Anyone with basic computer skills and a high degree of curiosity has got what it takes to get started hacking a computer system. There are a number of tips and tricks to kickstart your journey to become a hacker.
Online and offline peers
There are many other like minded people who are getting started with hacking. The best online and supportive community I’ve seen is the Hacker101 Discord, which has over 6,000 members. Being able to celebrate achievements, discuss vulnerability classes, collaborate in Capture The Flag challenges, and getting to know people in the industry is very valuable. Solving a problem together is always easier than solving it alone.
The Hacker101 Discord was started by community members who participated in Hacker101, a free online course that teaches you how to hack. There are over 100 security vulnerabilities to be exploited, each of which come with materials to dive into a particular vulnerability class. These range from trivial to expert-level challenges (full disclosure: I’m struggling with some of them as well!). Recently, PortSwigger, the company behind Burp Suite, also released some great content: PortSwigger Academy. I’m biased, but I also enjoy reading publicly disclosed security vulnerabilities on the HackerOne Hacktivity. One of Peter Yaworski’s books, Web Hacking 101, uses these publicly disclosed vulnerabilities to explore vulnerability classes (great read!).
Interact with the community
Many top hackers have a strong presence on social media. They use it to share their experiences and knowledge and engage with newcomers to help them get going. Some great examples are Rachel Tobac, Nemesis, STÖK, d0nut, Aliia, NahamSec, and Jhaddix. Follow them on their journey to continuously learn new things about security and realize that the successful hackers are real and approachable people.
Build vulnerable applications
The beauty of hacking is that no system is exactly the same. What works in one system, may not work in another. Capture The Flag (CTF) challenges are great, but won’t ever cover all situations you will encounter in the wild. I think it is helpful to invest in familiarizing yourself with some light coding skills that allow you to introduce a security vulnerability. This teaches you what a developer had to do to introduce the security vulnerability in the first place, but also gives you complete control over adding any kind of roadblock you could possibly encounter in a real system. Check out this blog post how I go about exploring a particular vulnerability class. Because not everybody is ready to invest in coding, I built a game earlier this year that tries to overcome this by randomly generating a CTF: the unescape() room, which is specifically focussed on reflected and DOM Cross-Site Scripting (XSS) vulnerabilities.

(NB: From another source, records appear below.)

(** X3: a shell without a session stays without one and never calls the
    session handle, whatever command other than [open] is dispatched with
    whatever arguments: the guarded commands print an advisory, [pwd]
    raises, and the rest do not need the device. *)
Theorem no_session_no_device_call
    (cmd : string) (func : string -> M bool) (arg : string) (s : St) :
  getattr_do cmd = Some func ->
  cmd <> "open" ->
  fe s = None ->
  fe (fst (func arg s)) = None
  /\ device_log (fst (func arg s)) = device_log s.
Proof.
  intros G N H.
  assert (S : forall msg, fe (said msg s) = None
                          /\ device_log (said msg s) = device_log s)
    by (intros msg; split; [exact H | reflexivity]).
  assert (L : Forall (fun f : string -> M bool =>
                        keeps (@device_log Handle World) (f arg)
                        /\ keeps (@fe Handle World) (f arg)
                        /\ keeps (@prompt Handle World) (f arg))
                     [do_lls; do_lcd; do_lpwd])
    by apply local_commands_stay_on_the_host.
  unfold getattr_do in G.
  repeat match type of G with
         | (if String.eqb ?a ?b then _ else _) = _ =>
             let E := fresh "E" in
             destruct (String.eqb a b) eqn:E;
             [apply String.eqb_eq in E |]
         end;
    inversion G; subst; clear G; try congruence.
  - split; [exact H | reflexivity].
  - split; [exact H | reflexivity].
  - unfold do_close, bind. rewrite (disconnect_none s H). split; [exact H | reflexivity].
  - assert (Q : do_ls arg s = (said not_connected s, Ret false))
      by (unfold do_ls; offline H).
    rewrite Q. apply S.
  - destruct (pwd_disconnected_raises s arg H) as (e & Q & _). rewrite Q.
    split; [exact H | reflexivity].
  - assert (Q : exists msg, do_cd arg s = (said msg s, Ret false))
      by (unfold do_cd; offline_arg arg H).
    destruct Q as [msg Q]. rewrite Q. apply S.
  - assert (Q : exists msg, do_md arg s = (said msg s, Ret false))
      by (unfold do_md; offline_arg arg H).
    destruct Q as [msg Q]. rewrite Q. apply S.
  - inversion L as [|? ? (D & F & _) _]; subst. rewrite (D s), (F s).
    split; [exact H | reflexivity].
  - inversion L as [|? ? _ L1]; subst.
    inversion L1 as [|? ? (D & F & _) _]; subst. rewrite (D s), (F s).
    split; [exact H | reflexivity].
  - inversion L as [|? ? _ L1]; subst. inversion L1 as [|? ? _ L2]; subst.
    inversion L2 as [|? ? (D & F & _) _]; subst. rewrite (D s), (F s).
    split; [exact H | reflexivity].
  - assert (Q : exists msg, do_put arg s = (said msg s, Ret false))
      by (unfold do_put; offline_arg arg H).
    destruct Q as [msg Q]. rewrite Q. apply S.
  - assert (Q : exists msg, do_get arg s = (said msg s, Ret false))
      by (unfold do_get; offline_arg arg H).
    destruct Q as [msg Q]. rewrite Q. apply S.
  - assert (Q : exists msg, do_rm arg s = (said msg s, Ret false))
      by (unfold do_rm; offline_arg arg H).
    destruct Q as [msg Q]. rewrite Q. apply S.
  - assert (Q : exists msg, do_cat arg s = (said msg s, Ret false))
      by (unfold do_cat; offline_arg arg H).
    destruct Q as [msg Q]. rewrite Q. apply S.
  - assert (Q : exists msg, do_exec arg s = (said msg s, Ret false))
      by (unfold do_exec; offline_arg arg H).
    destruct Q as [msg Q]. rewrite Q. apply S.
  - assert (Q : do_repl arg s = (said not_connected s, Ret false))
      by (unfold do_repl; offline H).
    rewrite Q. apply S.
  - unfold do_help, bind.
    rewrite (for_each_write (fun x => x) write (help_text arg)
               (fun _ _ => eq_refl)).
    split; [exact H | reflexivity].
Qed.

End HostOnly.

(** ** What the remaining commands print *)

Section Reports.
Context {Handle World : Type}.
Context {FE : MpFileExplorer Handle World}.
Context {MT : Miniterm Handle World}.
Context {OS : HostOS World}.

Local Abbreviation St := (State Handle World).
Local Abbreviation M := (@M Handle World).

Focus on learning, not money
A common pitfall of getting started with hacking is the overwhelming amount of information that is available. Many people get started with hacking because they think it’s an easy way to make money. There is a lot of money involved in bug bounty programs (over $19,000,000 paid to hackers in 2018 alone). To avoid being discouraged by seeing what others make, focus on something invaluable: the learning experience.